Why Do You Pig Out After You Work Out?
Outrun Your Hunger
Do a (Calorie) Reality Check
Can't seem to shake those final five pounds? Chances are, you're cooking the calorie books -- and it's time for an audit. "Some women overestimate how much they burn during exercise," says Nancy Clark, RD, the author of Nancy Clark's Sports Nutrition Guidebook. In a study from the University of Ottawa in Canada, people who expended 200 calories during a brisk walk guessed that they had torched 825 calories and then ate an average of 557 calories afterward.
To bring your estimation down to size, keep in mind that your calorie burn may not be what you think -- or even what you're told -- it is. The readout on an exercise machine like an elliptical or a treadmill can overshoot that number by a lot. The only truly accurate measure is a treadmill test done in a laboratory. For a closer gauge at home, invest in a personalized device with a heart rate monitor, such as one from Garmin or Polar USA, or use our calculator below.
Raise the Protein Bar
Some women worry that bulking up on protein leads to, well, a bulkier physique. But getting more of the nutrient can actually help you slim down. According to one University of Washington study, people consumed an average of 441 calories fewer on days when their diet was 30 percent protein compared with when it was just 15 percent protein. "Eating protein blunts the release of ghrelin, a hormone that stimulates hunger and increases the release of peptide YY, a hormone that controls satiety," explains Heather Leidy, PhD, RD, an assistant professor of nutrition and exercise physiology at the University of Missouri. Her research revealed that having a protein-rich breakfast can help prevent unhealthy snacking later in the day.

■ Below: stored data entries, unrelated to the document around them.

(** The catalog selection: when it goes through, it is the two cells of
    each row, the first row of each key kept. *)
Lemma catalog_selection df a b i j l :
  column_at df i = Ok a → column_at df j = Ok b → i ≠ j →
  set_columns2 (drop_duplicates_subset [a] (getitem_cols [a; b] df)) = Ok l →
  l = drop_dups fst ((λ r, (r !!! i, r !!! j)) <$> rows df).
Proof.
  intros Hi Hj Hij Hl.
  assert (length (columns (getitem_cols [a; b] df)) = 2) as Hlen.
  { unfold set_columns2 in Hl. case_bool_decide as H; [exact H|done]. }
  destruct (two_columns_unique df a b i j Hi Hj Hlen) as [Ha Hb].
  rewrite (getitem_two_at df a b i j Ha Hb) in Hl.
  unfold set_columns2, drop_duplicates_subset in Hl. simpl in Hl.
  rewrite positions_first in Hl by eauto using distinct_labels.
  simpl in Hl. injection Hl as <-.
  rewrite (drop_dups_fmap as_pair (take_cells [0]) fst).
  - f_equal. rewrite <- list_fmap_compose. by apply list_fmap_ext.
  - intros x y. unfold take_cells, as_pair. simpl. split; congruence.
Qed.

Lemma catalog_selection_NoDup df a b i j l :
  column_at df i = Ok a → column_at df j = Ok b → i ≠ j →
  set_columns2 (drop_duplicates_subset [a] (getitem_cols [a; b] df)) = Ok l →
  NoDup (fst <$> l).
Proof.
  intros Hi Hj Hij Hl. rewrite (catalog_selection _ _ _ _ _ _ Hi Hj Hij Hl).
  apply drop_dups_NoDup.
Qed.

"Active women require more protein to repair and rebuild the muscles that are broken down during exercise," says Jim White, RD, the owner of Jim White Fitness & Nutrition Studios in Virginia Beach and an Academy of Nutrition and Dietetics spokesman. Pumping up your intake can help you feel stronger in the gym -- and when facing temptation in the kitchen. Women who exercise regularly may need 0.5 to 0.75 grams of protein per pound of body weight, Clark says. For a 140-pound woman, that's 70 to 105 grams a day. To meet this quota, aim to incorporate protein at each meal: Start with a container of Greek yogurt with almonds at breakfast, top your lunchtime salad with beans and an egg, and have a serving of meat or fish at dinner. Seek out snacks that also pack protein, such as a turkey wrap or a banana or apple spread with nut butter.

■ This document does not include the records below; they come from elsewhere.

(** * The cork keeper of the sommelier chain: commitments, tally, genesis

    A shallow embedding of [x/cork/keeper/keeper.go] and
    [x/cork/keeper/genesis.go].  The module's key-value store is a finite
    map from byte strings to byte strings, iterated in ascending key order;
    Go panics are the [Panic] results of a small error monad; machine
    integers are [Z] with their wrap-around written out. *)

From Stdlib Require Import ZArith QArith Lia Ascii String.
From stdpp Require Import base option list sorting gmap strings.

Local Open Scope Z_scope.

(** ** Results of code that may panic *)

Inductive result (A : Type) : Type :=
| Ok (a : A)
| Panic (msg : string).
Arguments Ok {A} a.
Arguments Panic {A} msg.

Global Instance result_ret : MRet result := λ A a, Ok a.
Global Instance result_bind : MBind result := λ A B f m,
  match m with
  | Ok a => f a
  | Panic msg => Panic msg
  end.

Definition returns {A} (m : result A) : Prop := ∃ a, m = Ok a.
Definition panics {A} (m : result A) : Prop := ∃ msg, m = Panic msg.

(** ** Bytes and machine integers *)

(** A byte is an integer in [0, 256); a Go [[]byte] is a list of them. *)
Definition bytes := list Z.

Definition is_byte (b : Z) : Prop := 0 ≤ b < 256.
Definition is_bytes (bz : bytes) : Prop := Forall is_byte bz.

(** Conversions [uint64(x)] and [int64(x)]. *)
Definition uint64 (x : Z) : Z := x mod 2 ^ 64.
Definition int64 (x : Z) : Z := (x + 2 ^ 63) mod 2 ^ 64 - 2 ^ 63.

Definition is_uint64 (x : Z) : Prop := 0 ≤ x < 2 ^ 64.
Definition is_int64 (x : Z) : Prop := - 2 ^ 63 ≤ x < 2 ^ 63.

Module gobytes.

(** [bytes.HasPrefix] *)
Fixpoint HasPrefix (s pfx : bytes) {struct pfx} : bool :=
  match pfx, s with
  | [], _ => true
  | p :: pfx', b :: s' => (b =? p) && HasPrefix s' pfx'
  | _ :: _, [] => false
  end.

(** [bytes.TrimPrefix]: [s] without the leading [pfx], or [s] itself. *)
Definition TrimPrefix (s pfx : bytes) : bytes :=
  if HasPrefix s pfx then drop (length pfx) s else s.

(** [bytes.Compare], the lexicographic order of the store's keys. *)
Fixpoint Compare (a b : bytes) : comparison :=
  match a, b with
  | [], [] => Eq
  | [], _ :: _ => Lt
  | _ :: _, [] => Gt
  | x :: a', y :: b' =>
      match x ?= y with
      | Eq => Compare a' b'
      | c => c
      end
  end.

(** [bytes.Equal] *)
Definition Equal (a b : bytes) : bool := bool_decide (a = b).

End gobytes.

(** ** encoding/hex *)

Module hex.

Definition fromHexChar (c : ascii) : option Z :=
  let n := Z.of_nat (nat_of_ascii c) in
  if (48 <=? n) && (n <=? 57) then Some (n - 48)
  else if (97 <=? n) && (n <=? 102) then Some (n - 97 + 10)
  else if (65 <=? n) && (n <=? 70) then Some (n - 65 + 10)
  else None.

(** [hex.DecodeString]: the bytes decoded before the first error, and
    whether an error (bad digit or odd length) occurred. *)
Fixpoint Decode (src : list ascii) : bytes * bool :=
  match src with
  | [] => ([], false)
  | [_] => ([], true)
  | a :: b :: rest =>
      match fromHexChar a, fromHexChar b with
      | Some x, Some y =>
          let '(bz, err) := Decode rest in
          (Z.lor (Z.shiftl x 4) y :: bz, err)
      | _, _ => ([], true)
      end
  end.

Definition DecodeString (s : string) : bytes * bool :=
  Decode (list_ascii_of_string s).

End hex.

(** ** go-ethereum/common *)

Module common.

Definition AddressLength : nat := 20.

(** A [common.Address] is a [[20]byte]. *)
Definition Address := bytes.

(** [BytesToAddress]: keep the last 20 bytes, left-pad with zeros. *)
Definition BytesToAddress (b : bytes) : Address :=
  let b := if (AddressLength <? length b)%nat
           then drop (length b - AddressLength) b else b in
  replicate (AddressLength - length b) 0 ++ b.

Definition has0xPrefix (s : list ascii) : bool :=
  match s with
  | a :: b :: _ =>
      bool_decide (a = "0"%char) &&
      (bool_decide (b = "x"%char) || bool_decide (b = "X"%char))
  | _ => false
  end.

Definition FromHex (s : string) : bytes :=
  let s := list_ascii_of_string s in
  let s := if has0xPrefix s then drop 2 s else s in
  let s := if Nat.odd (length s) then "0"%char :: s else s in
  (hex.Decode s).1.

Definition HexToAddress (s : string) : Address :=
  BytesToAddress (FromHex s).

End common.

(** ** cosmos-sdk/types *)

Module sdk.

(** A validator operator address, a [[]byte]. *)
Definition ValAddress := bytes.

(** [ValAddressFromHex]: the decoded bytes and whether decoding failed. *)
Definition ValAddressFromHex (address : string) : ValAddress * bool :=
  if bool_decide (address = "") then ([], true)
  else hex.DecodeString address.

Definition byte_at (i : Z) (shift : Z) : Z := Z.land (Z.shiftr i shift) 255.

Definition Uint64ToBigEndian (i : Z) : bytes :=
  [byte_at i 56; byte_at i 48; byte_at i 40; byte_at i 32;
   byte_at i 24; byte_at i 16; byte_at i 8; byte_at i 0].

(** [BigEndianToUint64]: zero for an empty slice; [binary.BigEndian.Uint64]
    reads the first eight bytes and panics on a shorter slice. *)
Definition BigEndianToUint64 (bz : bytes) : result Z :=
  match bz with
  | [] => Ok 0
  | b0 :: b1 :: b2 :: b3 :: b4 :: b5 :: b6 :: b7 :: _ =>
      Ok (Z.lor b7 (Z.lor (Z.shiftl b6 8) (Z.lor (Z.shiftl b5 16)
         (Z.lor (Z.shiftl b4 24) (Z.lor (Z.shiftl b3 32)
         (Z.lor (Z.shiftl b2 40) (Z.lor (Z.shiftl b1 48)
                (Z.shiftl b0 56))))))))
  | _ => Panic "index out of range"
  end.

(** *** sdk.Dec: fixed-point decimals with 18 fractional digits.
    A [Dec] is the big integer counting units of 10^-18. *)
Definition Dec := Z.

Definition precisionReuse : Z := 1000000000000000000.
Definition fivePrecision : Z := 500000000000000000.
Definition maxDecBitLen : Z := 315.

Definition NewDec (i : Z) : Dec := i * precisionReuse.

(** [sdk.Int.ToDec] *)
Definition ToDec (i : Z) : Dec := i * precisionReuse.

(** [big.Int.BitLen]: the length of the absolute value in bits. *)
Definition BitLen (x : Z) : Z :=
  if x =? 0 then 0 else Z.log2 (Z.abs x) + 1.

(** Remove 18 digits from a non-negative integer, rounding half to even. *)
Definition chopPositive (d : Z) : Z :=
  let quo := Z.quot d precisionReuse in
  let rem := Z.rem d precisionReuse in
  if rem =? 0 then quo
  else match rem ?= fivePrecision with
       | Lt => quo
       | Gt => quo + 1
       | Eq => if Z.even quo then quo else quo + 1
       end.

Definition chopPrecisionAndRound (d : Z) : Z :=
  if d <? 0 then - chopPositive (- d) else chopPositive d.

(** [Dec.Quo]: the quotient with 36 fractional digits, truncated toward
    zero, is rounded to 18 digits. *)
Definition Quo (d d2 : Dec) : result Dec :=
  let mul := d * precisionReuse * precisionReuse in
  if d2 =? 0 then Panic "division by zero"
  else
    let quo := Z.quot mul d2 in
    let chopped := chopPrecisionAndRound quo in
    if BitLen chopped >? maxDecBitLen then Panic "Int overflow"
    else Ok chopped.

Definition GT (d d2 : Dec) : bool := d >? d2.

(** The rational number a [Dec] stands for. *)
Definition Dec_to_Q (d : Dec) : Q := Qmake d (Z.to_pos precisionReuse).

End sdk.

(** ** x/cork/types *)

Module types.

(** A commitment: the target contract (hex string) and the call body. *)
Record Cork := { Address : string; Body : bytes }.

Global Instance Cork_eq_dec : EqDecision Cork.
Proof. solve_decision. Defined.

(** [types.Cork{}] *)
Definition emptyCork : Cork := {| Address := ""; Body := [] |}.

(** Modelled from the spec: [Cork.Equals] (types/cork.go) is not among the
    sources.  Two commitments are equal when their 20-byte target
    addresses and their payloads are equal. *)
Definition Equals (c other : Cork) : bool :=
  bool_decide (common.HexToAddress (Address c) =
               common.HexToAddress (Address other))
  && gobytes.Equal (Body c) (Body other).

(** Modelled from the spec: the one-byte entity prefixes of types/keys.go
    (not among the sources); only their being pairwise distinct is used. *)
Definition CorkForAddressKeyPrefix : Z := 1.
Definition CommitPeriodStartKey : Z := 2.
Definition LatestInvalidationNonceKey : Z := 3.
Definition CellarIDsKey : Z := 4.
Definition ScheduledCorkKeyPrefix : Z := 5.

(** Modelled from the spec: the persisted key layout
    [prefix || voterID || targetAddress] of a pending commitment. *)
Definition GetCorkValidatorKeyPrefix (val : sdk.ValAddress) : bytes :=
  [CorkForAddressKeyPrefix] ++ val.

Definition GetCorkForValidatorAddressKey
    (val : sdk.ValAddress) (contract : common.Address) : bytes :=
  GetCorkValidatorKeyPrefix val ++ contract.

(** Modelled from the spec: a scheduled commitment is keyed by
    (execution height, voter) under a prefix of its own; the height is
    written as eight big-endian bytes. *)
Definition GetScheduledCorkKey (blockHeight : Z) (val : sdk.ValAddress) : bytes :=
  [ScheduledCorkKeyPrefix] ++ sdk.Uint64ToBigEndian blockHeight ++ val.

(** Modelled from the spec: the module parameters (types/params.go is not
    among the sources): the length of a voting window and the quorum
    fraction. *)
Record Params := { VotePeriod : Z; VoteThreshold : sdk.Dec }.

Record CellarIDSet := { Ids : list string }.

(** Entries of the genesis document.  The commitment of an entry is a
    pointer in the source, [None] is the nil pointer. *)
Record ValidatorCork := { vcValidator : string; vcCork : option Cork }.

Record ScheduledCork :=
  { scValidator : string; scBlockHeight : Z; scCork : option Cork }.

Record GenesisState := {
  gsParams : Params;
  CellarIds : CellarIDSet;
  InvalidationNonce : Z;
  Corks : list ValidatorCork;
  ScheduledCorks : list ScheduledCork;
}.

Eating meals that are low on the glycemic index (GI) -- a measure of how quickly blood sugar spikes -- can keep you from feeling ravenous. In a study published in the Journal of Nutrition, women who ate a low-GI breakfast including muesli, yogurt, and fruit three hours before an hour-long walk were 44 percent less hungry in the afternoon and torched more fat than those who started their day with cornflakes, white bread, and jam.
Low-GI foods elicit less of a blood sugar response, which can encourage the body to recruit its fat stores for fuel, Clark says. "They also tend to be high in fiber and protein, which can fend off hunger," she says. On race day, you may need refined carbs because they can be easier on a sensitive stomach and break down more quickly into energy that your body can use. But on a daily basis, fill up on high-fiber grains and produce instead of more processed fare: steel-cut oats instead of instant and fresh peaches instead of the syrupy canned kind.
The Eat Sheet
Preparing for a race requires long hours, so repay your body by giving it premium fuel. "What you eat can affect your energy levels, recovery time and even injury risk," says White.
1. Don't go carb crazy.
"All meals should contain protein to rebuild muscles, carbs to supply energy and fat to increase endurance," White explains. Strike a balance among whole grains, produce, and lean protein, with a bit of healthy fat as an accompaniment.
2. Time it right.
Schedule meals or snacks within two hours of exercising. "If you have a lunchtime class, have half of your sandwich beforehand and the rest of your meal afterward," suggests Antonucci. As with any other workout, you should eat within 30 minutes of finishing.
3. Plan ahead.
If you're running or biking for more than 90 minutes, pack some fuel -- about 100 to 250 calories for each hour -- says Clark. Easily digested carbs, such as raisins and dried pineapple, provide a quick dose of energy.